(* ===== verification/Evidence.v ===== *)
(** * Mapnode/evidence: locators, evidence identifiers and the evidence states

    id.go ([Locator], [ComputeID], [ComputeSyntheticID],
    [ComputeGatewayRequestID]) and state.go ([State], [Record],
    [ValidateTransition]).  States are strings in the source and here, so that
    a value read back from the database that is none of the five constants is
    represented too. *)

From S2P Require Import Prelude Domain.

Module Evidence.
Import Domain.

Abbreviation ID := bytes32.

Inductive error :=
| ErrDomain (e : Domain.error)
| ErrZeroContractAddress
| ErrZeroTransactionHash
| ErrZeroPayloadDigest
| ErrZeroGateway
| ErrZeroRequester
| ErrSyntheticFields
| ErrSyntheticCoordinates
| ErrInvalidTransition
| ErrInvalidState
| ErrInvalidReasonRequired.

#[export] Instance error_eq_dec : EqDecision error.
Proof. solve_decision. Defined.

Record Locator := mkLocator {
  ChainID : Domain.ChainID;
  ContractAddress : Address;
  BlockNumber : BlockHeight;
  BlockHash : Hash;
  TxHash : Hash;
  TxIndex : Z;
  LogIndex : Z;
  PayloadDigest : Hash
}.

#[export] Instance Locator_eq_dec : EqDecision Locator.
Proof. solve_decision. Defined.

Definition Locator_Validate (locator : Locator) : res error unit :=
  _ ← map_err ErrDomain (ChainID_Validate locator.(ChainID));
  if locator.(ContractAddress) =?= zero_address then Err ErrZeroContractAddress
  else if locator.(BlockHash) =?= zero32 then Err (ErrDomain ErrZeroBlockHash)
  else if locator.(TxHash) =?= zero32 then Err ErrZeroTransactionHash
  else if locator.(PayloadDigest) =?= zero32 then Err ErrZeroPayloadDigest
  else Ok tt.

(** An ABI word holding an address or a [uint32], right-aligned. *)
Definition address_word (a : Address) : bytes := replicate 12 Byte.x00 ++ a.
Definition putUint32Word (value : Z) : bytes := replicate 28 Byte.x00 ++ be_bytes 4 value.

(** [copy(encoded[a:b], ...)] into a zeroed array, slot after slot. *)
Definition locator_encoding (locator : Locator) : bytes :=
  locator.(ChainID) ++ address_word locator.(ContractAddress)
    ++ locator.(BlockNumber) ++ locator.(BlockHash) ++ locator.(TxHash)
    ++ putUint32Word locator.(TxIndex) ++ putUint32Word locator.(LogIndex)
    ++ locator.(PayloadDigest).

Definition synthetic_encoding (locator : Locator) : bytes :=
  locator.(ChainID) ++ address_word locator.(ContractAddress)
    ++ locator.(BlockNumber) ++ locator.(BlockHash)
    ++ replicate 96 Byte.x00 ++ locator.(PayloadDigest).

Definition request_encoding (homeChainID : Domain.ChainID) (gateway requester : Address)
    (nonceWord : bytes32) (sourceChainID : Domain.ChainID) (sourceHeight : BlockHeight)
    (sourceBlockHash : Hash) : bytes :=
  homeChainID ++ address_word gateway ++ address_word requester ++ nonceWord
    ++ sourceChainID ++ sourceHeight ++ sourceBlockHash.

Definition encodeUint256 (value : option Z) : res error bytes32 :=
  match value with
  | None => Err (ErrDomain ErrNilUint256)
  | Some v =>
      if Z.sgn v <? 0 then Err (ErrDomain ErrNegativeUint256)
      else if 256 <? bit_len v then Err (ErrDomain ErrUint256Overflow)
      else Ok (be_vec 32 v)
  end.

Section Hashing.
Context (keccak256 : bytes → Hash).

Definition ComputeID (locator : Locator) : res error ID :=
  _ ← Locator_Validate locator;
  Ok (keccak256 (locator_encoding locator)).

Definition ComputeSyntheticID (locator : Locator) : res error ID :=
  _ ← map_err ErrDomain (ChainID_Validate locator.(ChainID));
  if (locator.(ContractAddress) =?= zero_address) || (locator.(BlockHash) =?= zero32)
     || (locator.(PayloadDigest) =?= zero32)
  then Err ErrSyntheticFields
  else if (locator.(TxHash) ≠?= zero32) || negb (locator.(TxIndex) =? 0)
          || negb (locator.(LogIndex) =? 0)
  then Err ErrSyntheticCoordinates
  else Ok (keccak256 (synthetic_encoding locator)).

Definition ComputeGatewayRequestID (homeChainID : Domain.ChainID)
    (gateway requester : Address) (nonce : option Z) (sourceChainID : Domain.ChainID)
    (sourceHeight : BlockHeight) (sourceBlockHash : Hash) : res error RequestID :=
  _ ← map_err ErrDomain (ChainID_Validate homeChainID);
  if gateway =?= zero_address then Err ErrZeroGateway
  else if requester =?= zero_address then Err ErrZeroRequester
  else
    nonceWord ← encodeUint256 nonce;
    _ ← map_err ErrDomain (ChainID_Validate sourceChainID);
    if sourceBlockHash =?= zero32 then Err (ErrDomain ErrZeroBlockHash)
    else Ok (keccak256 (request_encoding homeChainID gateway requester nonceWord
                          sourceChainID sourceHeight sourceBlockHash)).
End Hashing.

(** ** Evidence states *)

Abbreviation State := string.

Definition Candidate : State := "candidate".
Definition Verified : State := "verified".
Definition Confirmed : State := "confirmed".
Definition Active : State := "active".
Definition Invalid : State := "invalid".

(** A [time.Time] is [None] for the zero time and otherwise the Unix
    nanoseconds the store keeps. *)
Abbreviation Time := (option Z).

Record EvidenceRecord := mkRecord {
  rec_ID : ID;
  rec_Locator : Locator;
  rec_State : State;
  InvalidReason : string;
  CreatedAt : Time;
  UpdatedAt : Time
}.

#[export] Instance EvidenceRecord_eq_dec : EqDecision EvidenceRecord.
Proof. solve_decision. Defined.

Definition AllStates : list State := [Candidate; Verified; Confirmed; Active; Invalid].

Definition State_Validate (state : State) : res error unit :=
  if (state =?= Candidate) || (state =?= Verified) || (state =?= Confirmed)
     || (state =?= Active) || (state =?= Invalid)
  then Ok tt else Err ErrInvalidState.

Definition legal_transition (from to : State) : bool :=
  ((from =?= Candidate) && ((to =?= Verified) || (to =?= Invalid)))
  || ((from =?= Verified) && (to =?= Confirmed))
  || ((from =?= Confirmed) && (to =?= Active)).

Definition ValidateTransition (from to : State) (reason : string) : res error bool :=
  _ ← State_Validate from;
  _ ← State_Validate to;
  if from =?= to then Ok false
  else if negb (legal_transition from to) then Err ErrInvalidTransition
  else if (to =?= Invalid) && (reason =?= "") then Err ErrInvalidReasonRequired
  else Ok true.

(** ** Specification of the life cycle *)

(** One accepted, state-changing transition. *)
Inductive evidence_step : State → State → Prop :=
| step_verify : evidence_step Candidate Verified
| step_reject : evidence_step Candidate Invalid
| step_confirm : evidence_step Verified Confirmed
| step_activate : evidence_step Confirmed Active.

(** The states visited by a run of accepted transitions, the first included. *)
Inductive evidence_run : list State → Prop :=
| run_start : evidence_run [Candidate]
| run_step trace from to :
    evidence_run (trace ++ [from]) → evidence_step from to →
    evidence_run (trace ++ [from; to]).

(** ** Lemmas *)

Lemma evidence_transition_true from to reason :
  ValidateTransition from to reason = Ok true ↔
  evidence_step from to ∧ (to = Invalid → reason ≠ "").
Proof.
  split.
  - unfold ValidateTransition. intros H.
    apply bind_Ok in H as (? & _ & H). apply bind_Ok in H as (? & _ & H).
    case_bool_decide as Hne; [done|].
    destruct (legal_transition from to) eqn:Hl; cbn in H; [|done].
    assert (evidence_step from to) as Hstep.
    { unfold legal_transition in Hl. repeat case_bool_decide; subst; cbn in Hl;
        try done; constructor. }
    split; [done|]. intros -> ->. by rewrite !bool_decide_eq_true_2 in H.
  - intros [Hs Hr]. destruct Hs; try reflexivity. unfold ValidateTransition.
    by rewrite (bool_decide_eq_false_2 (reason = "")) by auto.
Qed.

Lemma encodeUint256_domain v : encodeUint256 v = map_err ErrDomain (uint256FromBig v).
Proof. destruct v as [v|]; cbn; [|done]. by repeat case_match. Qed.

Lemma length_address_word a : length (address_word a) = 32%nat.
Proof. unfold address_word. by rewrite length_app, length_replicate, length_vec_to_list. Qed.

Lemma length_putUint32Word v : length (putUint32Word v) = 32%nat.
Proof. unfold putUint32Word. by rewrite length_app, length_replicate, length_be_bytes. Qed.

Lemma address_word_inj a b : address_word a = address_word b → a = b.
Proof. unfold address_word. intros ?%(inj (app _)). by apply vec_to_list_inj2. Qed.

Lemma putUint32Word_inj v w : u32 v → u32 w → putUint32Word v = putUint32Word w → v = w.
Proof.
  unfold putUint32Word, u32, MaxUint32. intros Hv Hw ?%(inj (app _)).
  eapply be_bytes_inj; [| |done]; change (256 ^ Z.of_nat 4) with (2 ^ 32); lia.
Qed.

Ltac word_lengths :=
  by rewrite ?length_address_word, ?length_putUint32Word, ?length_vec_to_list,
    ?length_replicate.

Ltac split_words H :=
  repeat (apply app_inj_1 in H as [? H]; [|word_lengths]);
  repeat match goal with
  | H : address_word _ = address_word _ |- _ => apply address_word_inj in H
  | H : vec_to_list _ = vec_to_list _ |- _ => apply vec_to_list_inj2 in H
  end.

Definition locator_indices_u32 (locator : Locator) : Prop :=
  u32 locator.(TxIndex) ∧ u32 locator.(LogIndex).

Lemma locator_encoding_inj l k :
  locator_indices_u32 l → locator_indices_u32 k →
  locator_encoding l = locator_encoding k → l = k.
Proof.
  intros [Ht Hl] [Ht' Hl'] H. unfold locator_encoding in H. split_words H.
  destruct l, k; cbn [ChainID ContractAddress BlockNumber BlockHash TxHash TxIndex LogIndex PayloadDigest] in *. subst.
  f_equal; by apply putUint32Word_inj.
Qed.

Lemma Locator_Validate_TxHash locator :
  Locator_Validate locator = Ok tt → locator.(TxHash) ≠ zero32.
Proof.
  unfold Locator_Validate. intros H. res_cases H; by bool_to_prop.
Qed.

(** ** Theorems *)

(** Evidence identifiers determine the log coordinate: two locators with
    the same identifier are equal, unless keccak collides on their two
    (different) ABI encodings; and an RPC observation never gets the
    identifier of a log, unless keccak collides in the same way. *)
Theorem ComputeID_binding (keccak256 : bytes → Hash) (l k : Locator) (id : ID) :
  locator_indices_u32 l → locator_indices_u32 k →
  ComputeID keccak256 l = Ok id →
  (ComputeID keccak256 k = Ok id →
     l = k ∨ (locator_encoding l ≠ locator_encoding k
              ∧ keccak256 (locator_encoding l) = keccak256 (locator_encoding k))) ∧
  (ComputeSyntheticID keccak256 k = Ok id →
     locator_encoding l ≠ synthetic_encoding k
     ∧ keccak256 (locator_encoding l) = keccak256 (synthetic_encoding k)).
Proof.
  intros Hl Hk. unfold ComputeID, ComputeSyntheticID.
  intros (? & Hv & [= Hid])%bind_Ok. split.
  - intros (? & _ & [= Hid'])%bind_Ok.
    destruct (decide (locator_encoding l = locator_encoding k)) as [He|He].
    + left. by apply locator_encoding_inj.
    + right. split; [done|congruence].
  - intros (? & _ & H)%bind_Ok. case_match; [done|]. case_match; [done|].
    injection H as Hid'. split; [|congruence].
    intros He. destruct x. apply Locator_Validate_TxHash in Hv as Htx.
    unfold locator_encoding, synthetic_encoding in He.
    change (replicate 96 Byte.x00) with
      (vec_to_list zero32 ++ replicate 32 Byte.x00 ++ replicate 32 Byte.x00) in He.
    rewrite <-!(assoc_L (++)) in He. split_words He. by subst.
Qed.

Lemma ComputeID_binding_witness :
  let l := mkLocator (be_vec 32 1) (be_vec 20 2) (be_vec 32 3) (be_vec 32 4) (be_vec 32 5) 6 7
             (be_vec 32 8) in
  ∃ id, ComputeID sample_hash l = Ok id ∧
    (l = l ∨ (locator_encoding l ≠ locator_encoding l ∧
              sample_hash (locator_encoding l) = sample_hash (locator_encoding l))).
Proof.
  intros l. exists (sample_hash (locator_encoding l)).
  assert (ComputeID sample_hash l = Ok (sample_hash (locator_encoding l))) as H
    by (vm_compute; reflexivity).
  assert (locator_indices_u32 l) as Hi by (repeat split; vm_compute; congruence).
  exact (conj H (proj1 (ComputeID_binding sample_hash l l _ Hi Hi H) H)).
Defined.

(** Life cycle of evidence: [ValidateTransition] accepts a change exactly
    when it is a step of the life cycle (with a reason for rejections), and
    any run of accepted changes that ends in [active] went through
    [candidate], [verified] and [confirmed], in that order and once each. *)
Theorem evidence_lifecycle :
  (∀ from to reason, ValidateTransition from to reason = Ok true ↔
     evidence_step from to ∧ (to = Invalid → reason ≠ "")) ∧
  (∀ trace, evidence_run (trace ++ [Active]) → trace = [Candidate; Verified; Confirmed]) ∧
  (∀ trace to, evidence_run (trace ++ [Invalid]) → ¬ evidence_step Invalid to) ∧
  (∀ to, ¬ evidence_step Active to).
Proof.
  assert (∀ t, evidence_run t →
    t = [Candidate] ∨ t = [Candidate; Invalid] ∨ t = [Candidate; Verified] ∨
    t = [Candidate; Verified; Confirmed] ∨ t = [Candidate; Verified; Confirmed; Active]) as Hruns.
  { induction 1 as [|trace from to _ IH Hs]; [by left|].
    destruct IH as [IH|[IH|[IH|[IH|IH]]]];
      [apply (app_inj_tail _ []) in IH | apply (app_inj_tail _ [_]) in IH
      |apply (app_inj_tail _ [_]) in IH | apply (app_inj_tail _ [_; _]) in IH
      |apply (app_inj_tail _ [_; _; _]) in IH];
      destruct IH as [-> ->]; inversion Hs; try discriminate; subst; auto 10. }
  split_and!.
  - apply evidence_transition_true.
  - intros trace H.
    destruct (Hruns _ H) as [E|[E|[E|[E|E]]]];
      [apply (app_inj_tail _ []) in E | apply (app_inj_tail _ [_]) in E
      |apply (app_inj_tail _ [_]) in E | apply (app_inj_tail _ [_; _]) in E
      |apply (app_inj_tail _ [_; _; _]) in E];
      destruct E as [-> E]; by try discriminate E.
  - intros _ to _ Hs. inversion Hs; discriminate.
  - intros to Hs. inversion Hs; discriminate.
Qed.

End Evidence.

----------

| WORK REQUIRED |
Note every line of the records that holds the word "ErrDomain", and copy it.

| RESPONSE FOR THIS EXERCISE |
| ErrDomain (e : Domain.error)
  _ ← map_err ErrDomain (ChainID_Validate locator.(ChainID));
  else if locator.(BlockHash) =?= zero32 then Err (ErrDomain ErrZeroBlockHash)
  | None => Err (ErrDomain ErrNilUint256)
      if Z.sgn v <? 0 then Err (ErrDomain ErrNegativeUint256)
      else if 256 <? bit_len v then Err (ErrDomain ErrUint256Overflow)
  _ ← map_err ErrDomain (ChainID_Validate locator.(ChainID));
  _ ← map_err ErrDomain (ChainID_Validate homeChainID);
    _ ← map_err ErrDomain (ChainID_Validate sourceChainID);
    if sourceBlockHash =?= zero32 then Err (ErrDomain ErrZeroBlockHash)
Lemma encodeUint256_domain v : encodeUint256 v = map_err ErrDomain (uint256FromBig v).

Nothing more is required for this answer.